# WHAT NEEDS TO BE DONE
Restate word for word every line from the top of the data below down through the line that holds "string -> string).".

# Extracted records
* * * *

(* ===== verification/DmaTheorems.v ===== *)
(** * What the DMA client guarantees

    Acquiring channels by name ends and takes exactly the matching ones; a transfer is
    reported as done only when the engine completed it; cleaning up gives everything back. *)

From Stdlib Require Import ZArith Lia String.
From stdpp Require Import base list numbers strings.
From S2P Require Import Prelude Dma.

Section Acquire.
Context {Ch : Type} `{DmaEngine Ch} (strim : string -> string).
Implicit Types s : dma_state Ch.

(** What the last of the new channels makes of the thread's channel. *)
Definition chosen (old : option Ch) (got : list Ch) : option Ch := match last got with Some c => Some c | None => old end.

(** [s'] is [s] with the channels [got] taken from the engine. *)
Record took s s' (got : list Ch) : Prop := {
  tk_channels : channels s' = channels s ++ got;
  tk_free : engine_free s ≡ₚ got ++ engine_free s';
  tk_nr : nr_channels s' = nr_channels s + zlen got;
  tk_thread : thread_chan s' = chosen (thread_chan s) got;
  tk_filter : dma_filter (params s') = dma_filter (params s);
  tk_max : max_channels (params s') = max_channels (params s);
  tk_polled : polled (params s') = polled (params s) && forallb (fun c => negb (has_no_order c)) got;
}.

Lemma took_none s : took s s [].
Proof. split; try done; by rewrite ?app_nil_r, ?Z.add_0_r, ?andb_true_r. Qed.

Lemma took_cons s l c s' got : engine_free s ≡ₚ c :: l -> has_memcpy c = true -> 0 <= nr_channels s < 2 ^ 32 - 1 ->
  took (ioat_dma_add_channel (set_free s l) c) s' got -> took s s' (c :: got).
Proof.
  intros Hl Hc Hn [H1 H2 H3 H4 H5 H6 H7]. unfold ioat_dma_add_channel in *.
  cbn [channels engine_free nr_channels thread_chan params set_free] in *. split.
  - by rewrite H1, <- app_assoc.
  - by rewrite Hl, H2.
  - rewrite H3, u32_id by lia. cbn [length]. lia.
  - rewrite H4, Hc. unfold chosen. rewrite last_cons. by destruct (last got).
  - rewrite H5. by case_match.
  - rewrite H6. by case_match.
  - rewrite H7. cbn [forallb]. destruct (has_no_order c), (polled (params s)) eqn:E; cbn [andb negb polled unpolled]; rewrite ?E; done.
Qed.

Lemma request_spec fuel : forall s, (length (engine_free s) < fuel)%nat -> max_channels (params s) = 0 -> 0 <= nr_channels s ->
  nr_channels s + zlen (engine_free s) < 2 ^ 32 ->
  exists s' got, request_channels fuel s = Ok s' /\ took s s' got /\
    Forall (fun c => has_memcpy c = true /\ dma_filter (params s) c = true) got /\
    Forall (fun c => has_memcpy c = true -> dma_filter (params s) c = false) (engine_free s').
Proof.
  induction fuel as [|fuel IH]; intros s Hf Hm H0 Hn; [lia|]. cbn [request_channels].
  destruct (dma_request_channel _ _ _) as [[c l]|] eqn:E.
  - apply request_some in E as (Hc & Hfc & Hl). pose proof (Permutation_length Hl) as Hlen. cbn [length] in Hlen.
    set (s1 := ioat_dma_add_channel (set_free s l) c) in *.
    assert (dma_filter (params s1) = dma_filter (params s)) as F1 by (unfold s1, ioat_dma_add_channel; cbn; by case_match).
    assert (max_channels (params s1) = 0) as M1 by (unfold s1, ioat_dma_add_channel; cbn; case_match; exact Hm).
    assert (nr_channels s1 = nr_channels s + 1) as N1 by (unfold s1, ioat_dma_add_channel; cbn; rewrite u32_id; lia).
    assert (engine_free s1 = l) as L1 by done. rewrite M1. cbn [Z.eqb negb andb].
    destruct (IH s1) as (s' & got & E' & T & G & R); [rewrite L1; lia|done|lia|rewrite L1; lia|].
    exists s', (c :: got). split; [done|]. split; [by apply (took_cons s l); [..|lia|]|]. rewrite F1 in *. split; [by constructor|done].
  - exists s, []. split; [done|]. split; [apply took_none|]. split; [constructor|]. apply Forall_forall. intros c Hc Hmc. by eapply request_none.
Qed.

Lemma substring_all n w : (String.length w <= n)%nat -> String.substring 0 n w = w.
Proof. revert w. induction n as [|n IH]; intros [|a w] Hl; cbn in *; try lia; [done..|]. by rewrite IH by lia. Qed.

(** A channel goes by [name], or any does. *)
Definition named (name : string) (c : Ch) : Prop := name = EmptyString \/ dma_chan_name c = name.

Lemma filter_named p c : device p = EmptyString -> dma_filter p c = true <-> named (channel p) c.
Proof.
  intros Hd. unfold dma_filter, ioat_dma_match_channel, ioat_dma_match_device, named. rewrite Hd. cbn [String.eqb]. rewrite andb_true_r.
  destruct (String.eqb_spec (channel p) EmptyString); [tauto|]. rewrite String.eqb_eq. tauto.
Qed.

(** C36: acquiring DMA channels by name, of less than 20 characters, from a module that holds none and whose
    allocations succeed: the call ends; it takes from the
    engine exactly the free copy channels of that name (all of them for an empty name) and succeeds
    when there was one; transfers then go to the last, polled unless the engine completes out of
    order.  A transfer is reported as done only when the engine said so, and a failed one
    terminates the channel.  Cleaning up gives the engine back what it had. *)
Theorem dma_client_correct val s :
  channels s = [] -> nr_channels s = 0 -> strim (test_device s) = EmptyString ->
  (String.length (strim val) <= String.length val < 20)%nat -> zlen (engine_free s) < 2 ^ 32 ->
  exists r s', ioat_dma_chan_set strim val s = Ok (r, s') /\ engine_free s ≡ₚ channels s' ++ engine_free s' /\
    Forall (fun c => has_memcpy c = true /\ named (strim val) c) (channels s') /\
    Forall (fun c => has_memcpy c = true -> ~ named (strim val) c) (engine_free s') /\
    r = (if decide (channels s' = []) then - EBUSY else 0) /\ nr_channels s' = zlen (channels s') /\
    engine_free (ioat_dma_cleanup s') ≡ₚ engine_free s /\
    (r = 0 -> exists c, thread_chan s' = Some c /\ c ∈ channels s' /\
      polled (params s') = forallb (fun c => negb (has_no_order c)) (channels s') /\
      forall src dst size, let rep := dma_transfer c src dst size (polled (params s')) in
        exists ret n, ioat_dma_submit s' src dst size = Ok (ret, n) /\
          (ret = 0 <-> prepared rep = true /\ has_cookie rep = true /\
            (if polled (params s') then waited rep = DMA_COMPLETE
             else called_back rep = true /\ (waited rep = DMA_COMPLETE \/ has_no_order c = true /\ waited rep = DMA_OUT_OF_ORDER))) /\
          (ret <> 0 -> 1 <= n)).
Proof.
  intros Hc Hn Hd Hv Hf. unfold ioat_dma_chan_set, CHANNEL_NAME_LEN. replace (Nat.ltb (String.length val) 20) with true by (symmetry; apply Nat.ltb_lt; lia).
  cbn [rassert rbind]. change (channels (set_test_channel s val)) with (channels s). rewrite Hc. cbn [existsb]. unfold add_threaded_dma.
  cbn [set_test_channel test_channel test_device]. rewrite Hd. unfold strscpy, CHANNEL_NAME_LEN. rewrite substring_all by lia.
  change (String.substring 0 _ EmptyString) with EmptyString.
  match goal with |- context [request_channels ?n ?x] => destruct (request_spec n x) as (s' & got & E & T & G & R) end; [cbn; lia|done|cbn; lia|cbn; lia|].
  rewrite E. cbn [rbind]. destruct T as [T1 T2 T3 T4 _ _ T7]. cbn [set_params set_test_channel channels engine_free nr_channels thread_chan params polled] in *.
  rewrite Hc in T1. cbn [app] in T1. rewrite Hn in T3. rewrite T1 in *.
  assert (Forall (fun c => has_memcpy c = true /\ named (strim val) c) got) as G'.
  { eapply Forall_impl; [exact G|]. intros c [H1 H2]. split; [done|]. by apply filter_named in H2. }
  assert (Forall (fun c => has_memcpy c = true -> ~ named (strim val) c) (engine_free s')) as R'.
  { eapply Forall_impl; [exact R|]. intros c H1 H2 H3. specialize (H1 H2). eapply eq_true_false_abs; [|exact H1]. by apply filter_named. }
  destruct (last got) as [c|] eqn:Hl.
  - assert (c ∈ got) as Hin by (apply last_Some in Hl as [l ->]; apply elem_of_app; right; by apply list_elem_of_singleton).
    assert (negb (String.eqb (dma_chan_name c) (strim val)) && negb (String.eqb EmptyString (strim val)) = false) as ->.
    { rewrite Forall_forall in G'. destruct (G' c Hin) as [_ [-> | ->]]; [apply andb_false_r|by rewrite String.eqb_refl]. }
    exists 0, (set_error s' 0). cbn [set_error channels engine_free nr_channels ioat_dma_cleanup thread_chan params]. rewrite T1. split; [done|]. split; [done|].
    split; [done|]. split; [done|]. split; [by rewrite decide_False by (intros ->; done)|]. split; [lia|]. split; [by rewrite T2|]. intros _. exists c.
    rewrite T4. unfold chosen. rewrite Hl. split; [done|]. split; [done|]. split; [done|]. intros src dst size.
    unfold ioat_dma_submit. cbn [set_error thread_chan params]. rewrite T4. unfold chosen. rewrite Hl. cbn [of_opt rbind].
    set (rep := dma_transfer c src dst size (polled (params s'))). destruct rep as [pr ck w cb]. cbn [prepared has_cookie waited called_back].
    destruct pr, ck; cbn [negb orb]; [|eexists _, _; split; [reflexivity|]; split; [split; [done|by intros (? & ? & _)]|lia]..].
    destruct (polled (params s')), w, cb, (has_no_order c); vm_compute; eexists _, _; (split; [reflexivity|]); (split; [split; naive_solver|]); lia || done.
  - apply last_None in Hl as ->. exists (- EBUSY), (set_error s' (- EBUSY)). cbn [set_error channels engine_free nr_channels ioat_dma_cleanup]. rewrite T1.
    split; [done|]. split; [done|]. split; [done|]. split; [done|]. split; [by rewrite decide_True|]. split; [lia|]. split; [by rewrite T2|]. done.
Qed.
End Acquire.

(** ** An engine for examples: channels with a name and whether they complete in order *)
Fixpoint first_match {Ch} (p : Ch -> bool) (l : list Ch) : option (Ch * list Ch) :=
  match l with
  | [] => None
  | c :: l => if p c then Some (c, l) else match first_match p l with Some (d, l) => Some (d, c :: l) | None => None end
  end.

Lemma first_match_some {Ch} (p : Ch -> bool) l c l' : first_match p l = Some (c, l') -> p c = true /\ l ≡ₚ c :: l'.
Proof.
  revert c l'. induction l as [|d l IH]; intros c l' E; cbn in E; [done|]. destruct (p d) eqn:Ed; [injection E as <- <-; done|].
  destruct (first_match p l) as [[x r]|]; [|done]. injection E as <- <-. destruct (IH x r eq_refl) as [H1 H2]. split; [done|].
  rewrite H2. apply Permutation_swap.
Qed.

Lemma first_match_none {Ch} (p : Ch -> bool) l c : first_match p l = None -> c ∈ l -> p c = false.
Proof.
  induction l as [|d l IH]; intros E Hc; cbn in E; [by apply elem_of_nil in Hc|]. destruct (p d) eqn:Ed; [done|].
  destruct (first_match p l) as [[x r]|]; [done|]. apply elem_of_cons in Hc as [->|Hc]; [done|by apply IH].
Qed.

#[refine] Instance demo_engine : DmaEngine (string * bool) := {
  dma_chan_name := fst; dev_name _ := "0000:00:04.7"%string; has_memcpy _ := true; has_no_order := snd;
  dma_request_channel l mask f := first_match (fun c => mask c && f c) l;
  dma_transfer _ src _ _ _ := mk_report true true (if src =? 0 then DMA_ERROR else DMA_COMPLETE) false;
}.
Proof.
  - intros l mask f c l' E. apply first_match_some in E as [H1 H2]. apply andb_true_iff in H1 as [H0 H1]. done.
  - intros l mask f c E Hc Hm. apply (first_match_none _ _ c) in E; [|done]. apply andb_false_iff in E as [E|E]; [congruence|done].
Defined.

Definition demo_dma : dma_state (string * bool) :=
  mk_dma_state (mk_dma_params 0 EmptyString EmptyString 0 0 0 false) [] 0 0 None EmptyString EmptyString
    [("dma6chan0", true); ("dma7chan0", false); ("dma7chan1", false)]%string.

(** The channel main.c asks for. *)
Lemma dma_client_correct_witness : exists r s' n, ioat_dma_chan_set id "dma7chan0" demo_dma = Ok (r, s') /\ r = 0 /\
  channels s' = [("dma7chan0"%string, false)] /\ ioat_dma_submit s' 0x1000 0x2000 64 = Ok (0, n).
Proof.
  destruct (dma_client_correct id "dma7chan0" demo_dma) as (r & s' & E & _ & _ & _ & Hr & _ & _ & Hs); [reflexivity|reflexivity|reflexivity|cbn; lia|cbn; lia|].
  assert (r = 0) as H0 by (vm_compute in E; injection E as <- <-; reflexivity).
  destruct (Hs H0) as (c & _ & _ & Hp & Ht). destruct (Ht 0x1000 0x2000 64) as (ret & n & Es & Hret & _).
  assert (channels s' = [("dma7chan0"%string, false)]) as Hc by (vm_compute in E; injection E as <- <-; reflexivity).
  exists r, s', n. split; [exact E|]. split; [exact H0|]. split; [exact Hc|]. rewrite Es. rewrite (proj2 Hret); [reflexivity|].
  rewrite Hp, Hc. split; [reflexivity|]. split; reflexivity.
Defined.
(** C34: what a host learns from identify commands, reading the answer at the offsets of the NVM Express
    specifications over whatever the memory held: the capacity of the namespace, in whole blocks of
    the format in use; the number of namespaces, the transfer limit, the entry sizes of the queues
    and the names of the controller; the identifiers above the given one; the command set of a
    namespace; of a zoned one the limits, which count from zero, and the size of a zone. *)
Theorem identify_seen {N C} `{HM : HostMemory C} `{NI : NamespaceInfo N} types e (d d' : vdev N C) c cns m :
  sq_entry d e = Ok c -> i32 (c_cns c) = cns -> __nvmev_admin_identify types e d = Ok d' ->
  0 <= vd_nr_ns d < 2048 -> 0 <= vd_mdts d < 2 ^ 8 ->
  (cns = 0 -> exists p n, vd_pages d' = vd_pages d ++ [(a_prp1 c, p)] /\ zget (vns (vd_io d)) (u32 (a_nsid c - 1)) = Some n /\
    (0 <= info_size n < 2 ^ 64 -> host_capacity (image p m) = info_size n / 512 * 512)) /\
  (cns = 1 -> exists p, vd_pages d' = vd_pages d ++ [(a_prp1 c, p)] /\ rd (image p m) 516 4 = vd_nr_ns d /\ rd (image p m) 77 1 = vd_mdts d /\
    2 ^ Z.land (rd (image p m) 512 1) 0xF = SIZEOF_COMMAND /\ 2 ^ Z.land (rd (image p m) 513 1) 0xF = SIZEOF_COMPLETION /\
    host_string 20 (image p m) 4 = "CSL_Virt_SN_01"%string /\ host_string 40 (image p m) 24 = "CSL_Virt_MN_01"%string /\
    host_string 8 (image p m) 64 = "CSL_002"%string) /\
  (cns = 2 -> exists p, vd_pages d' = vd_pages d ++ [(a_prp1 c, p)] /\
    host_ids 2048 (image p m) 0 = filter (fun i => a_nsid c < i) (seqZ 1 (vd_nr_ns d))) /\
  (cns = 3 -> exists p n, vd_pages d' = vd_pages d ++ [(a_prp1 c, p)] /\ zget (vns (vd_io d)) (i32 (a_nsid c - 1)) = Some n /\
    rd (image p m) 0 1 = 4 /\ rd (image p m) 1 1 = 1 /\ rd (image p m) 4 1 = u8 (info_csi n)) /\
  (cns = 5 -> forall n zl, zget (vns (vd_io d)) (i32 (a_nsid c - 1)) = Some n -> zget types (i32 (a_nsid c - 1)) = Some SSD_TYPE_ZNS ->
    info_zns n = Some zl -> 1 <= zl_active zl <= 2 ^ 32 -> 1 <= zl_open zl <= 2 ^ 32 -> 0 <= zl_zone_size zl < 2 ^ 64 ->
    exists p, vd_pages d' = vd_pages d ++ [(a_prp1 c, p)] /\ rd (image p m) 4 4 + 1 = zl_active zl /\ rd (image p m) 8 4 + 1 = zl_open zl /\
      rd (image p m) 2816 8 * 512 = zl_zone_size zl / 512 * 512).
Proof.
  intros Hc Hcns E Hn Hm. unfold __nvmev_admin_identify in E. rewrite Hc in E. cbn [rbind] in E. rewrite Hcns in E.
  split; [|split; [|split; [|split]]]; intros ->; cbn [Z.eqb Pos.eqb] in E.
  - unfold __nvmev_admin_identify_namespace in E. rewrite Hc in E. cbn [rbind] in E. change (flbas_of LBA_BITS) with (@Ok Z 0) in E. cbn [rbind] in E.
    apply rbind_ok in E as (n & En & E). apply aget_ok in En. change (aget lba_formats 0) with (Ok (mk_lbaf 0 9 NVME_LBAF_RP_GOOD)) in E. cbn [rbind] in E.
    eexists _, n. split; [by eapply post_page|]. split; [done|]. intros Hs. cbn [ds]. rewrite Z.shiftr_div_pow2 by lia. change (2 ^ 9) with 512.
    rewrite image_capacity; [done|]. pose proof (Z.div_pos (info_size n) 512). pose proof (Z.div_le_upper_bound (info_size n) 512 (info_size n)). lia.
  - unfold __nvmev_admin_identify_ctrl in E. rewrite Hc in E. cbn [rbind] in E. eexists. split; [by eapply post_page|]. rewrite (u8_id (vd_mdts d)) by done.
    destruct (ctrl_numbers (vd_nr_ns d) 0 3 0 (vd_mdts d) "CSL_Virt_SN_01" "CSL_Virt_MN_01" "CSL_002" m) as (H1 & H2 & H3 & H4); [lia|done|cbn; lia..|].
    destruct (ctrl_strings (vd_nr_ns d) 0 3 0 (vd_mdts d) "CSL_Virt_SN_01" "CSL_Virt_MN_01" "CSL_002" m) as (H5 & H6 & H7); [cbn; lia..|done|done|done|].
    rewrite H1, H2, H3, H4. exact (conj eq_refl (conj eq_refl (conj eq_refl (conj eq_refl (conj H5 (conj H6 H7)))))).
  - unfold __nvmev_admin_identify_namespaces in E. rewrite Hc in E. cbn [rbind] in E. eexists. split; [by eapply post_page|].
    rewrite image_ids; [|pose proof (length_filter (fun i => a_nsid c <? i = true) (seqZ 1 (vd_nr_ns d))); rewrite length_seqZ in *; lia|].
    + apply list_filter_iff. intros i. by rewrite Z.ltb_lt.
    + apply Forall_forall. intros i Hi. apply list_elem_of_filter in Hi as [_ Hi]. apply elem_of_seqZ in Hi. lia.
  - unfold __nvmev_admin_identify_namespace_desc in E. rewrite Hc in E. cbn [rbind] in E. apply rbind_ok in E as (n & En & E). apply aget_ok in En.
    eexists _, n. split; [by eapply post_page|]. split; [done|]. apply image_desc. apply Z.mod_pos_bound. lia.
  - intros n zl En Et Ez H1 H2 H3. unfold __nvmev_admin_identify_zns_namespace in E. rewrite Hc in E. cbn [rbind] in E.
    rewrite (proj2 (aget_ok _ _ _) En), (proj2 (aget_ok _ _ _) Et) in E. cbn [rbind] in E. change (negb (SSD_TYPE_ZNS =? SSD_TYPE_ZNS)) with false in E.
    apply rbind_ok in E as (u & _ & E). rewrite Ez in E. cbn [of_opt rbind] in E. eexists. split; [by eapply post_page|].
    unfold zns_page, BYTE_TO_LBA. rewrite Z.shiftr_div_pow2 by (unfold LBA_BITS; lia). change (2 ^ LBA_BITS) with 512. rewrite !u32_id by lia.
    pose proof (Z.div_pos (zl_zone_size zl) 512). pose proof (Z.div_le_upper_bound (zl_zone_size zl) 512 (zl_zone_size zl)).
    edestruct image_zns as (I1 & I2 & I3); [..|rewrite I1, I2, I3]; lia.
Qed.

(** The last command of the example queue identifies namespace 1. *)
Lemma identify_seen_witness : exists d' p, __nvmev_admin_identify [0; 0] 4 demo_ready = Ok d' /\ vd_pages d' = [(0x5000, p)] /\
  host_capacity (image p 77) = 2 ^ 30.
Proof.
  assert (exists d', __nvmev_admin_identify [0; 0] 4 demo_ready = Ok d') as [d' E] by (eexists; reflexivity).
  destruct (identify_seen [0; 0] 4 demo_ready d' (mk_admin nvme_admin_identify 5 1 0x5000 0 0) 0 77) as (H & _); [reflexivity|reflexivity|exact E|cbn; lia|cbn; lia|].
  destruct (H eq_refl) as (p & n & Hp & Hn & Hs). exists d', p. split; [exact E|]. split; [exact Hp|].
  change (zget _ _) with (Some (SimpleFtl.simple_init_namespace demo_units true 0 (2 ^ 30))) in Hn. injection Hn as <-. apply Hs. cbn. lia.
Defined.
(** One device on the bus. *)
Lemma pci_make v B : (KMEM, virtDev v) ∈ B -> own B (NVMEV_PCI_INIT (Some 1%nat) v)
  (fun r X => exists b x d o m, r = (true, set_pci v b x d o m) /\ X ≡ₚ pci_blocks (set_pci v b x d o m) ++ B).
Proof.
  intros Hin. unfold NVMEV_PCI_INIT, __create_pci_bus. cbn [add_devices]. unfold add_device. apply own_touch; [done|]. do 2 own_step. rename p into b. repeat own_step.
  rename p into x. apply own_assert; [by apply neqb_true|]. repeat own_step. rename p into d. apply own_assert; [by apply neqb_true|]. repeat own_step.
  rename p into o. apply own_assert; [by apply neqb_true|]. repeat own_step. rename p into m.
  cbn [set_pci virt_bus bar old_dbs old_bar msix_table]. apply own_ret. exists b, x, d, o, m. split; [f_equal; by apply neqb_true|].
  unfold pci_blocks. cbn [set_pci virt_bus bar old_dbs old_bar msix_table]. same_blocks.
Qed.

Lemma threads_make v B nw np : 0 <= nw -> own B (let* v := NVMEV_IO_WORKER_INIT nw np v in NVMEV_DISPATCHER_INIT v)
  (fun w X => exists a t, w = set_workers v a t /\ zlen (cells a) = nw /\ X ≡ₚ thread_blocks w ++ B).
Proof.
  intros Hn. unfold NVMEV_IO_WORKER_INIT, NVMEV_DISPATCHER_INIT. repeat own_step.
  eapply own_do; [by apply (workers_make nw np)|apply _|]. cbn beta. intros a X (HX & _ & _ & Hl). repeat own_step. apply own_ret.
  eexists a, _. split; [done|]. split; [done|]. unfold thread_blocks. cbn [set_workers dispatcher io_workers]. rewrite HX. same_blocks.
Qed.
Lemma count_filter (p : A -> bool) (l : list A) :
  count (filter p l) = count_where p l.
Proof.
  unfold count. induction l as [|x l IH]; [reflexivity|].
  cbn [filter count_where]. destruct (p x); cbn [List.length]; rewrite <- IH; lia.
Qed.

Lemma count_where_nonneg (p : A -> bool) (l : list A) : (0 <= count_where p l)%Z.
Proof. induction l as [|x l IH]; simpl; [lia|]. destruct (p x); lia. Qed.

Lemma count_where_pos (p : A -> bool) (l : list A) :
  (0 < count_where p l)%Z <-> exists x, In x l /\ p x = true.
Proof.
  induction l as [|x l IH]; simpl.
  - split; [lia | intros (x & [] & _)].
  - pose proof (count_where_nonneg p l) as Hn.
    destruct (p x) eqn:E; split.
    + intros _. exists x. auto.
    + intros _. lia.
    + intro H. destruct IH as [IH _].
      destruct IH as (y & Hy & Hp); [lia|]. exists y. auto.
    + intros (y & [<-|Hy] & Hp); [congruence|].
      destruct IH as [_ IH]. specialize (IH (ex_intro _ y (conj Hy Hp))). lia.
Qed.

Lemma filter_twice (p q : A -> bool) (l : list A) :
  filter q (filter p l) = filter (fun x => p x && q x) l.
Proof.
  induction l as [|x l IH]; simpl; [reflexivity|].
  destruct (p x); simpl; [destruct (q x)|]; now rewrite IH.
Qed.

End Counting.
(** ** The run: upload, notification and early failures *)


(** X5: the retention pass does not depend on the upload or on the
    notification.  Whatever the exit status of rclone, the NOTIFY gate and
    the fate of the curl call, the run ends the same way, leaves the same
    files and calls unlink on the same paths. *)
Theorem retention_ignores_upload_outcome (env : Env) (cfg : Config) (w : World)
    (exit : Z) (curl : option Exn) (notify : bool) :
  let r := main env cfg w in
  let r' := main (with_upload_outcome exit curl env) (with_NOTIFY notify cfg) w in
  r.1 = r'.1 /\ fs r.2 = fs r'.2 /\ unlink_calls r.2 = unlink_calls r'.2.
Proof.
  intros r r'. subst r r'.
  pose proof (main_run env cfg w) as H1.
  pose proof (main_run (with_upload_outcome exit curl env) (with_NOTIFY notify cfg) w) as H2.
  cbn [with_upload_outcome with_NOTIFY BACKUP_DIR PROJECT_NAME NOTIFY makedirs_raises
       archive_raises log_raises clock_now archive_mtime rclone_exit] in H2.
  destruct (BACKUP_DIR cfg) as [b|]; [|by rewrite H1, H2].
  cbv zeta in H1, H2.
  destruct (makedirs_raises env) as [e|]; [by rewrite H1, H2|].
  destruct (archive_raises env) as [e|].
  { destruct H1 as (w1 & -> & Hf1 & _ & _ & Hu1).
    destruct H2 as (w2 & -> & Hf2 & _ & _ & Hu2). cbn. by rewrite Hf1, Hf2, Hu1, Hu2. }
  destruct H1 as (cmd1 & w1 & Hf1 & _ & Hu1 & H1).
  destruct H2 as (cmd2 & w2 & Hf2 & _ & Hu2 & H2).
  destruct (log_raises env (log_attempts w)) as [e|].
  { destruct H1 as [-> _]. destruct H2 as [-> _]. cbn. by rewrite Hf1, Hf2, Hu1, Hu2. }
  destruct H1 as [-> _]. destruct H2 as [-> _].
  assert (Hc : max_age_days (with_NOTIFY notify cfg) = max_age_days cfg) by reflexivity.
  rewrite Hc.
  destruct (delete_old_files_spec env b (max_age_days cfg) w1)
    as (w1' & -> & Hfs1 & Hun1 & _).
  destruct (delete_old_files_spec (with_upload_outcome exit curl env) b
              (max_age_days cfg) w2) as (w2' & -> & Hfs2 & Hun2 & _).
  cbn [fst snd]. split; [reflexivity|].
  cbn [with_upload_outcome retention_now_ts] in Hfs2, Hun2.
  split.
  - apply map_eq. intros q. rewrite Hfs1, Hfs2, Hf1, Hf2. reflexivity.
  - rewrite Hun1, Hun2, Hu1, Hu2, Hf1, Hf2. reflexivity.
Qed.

* * * *

# RESULT OF THIS EXERCISE
(* ===== verification/DmaTheorems.v ===== *)
(** * What the DMA client guarantees

    Acquiring channels by name ends and takes exactly the matching ones; a transfer is
    reported as done only when the engine completed it; cleaning up gives everything back. *)

From Stdlib Require Import ZArith Lia String.
From stdpp Require Import base list numbers strings.
From S2P Require Import Prelude Dma.

Section Acquire.
Context {Ch : Type} `{DmaEngine Ch} (strim : string -> string).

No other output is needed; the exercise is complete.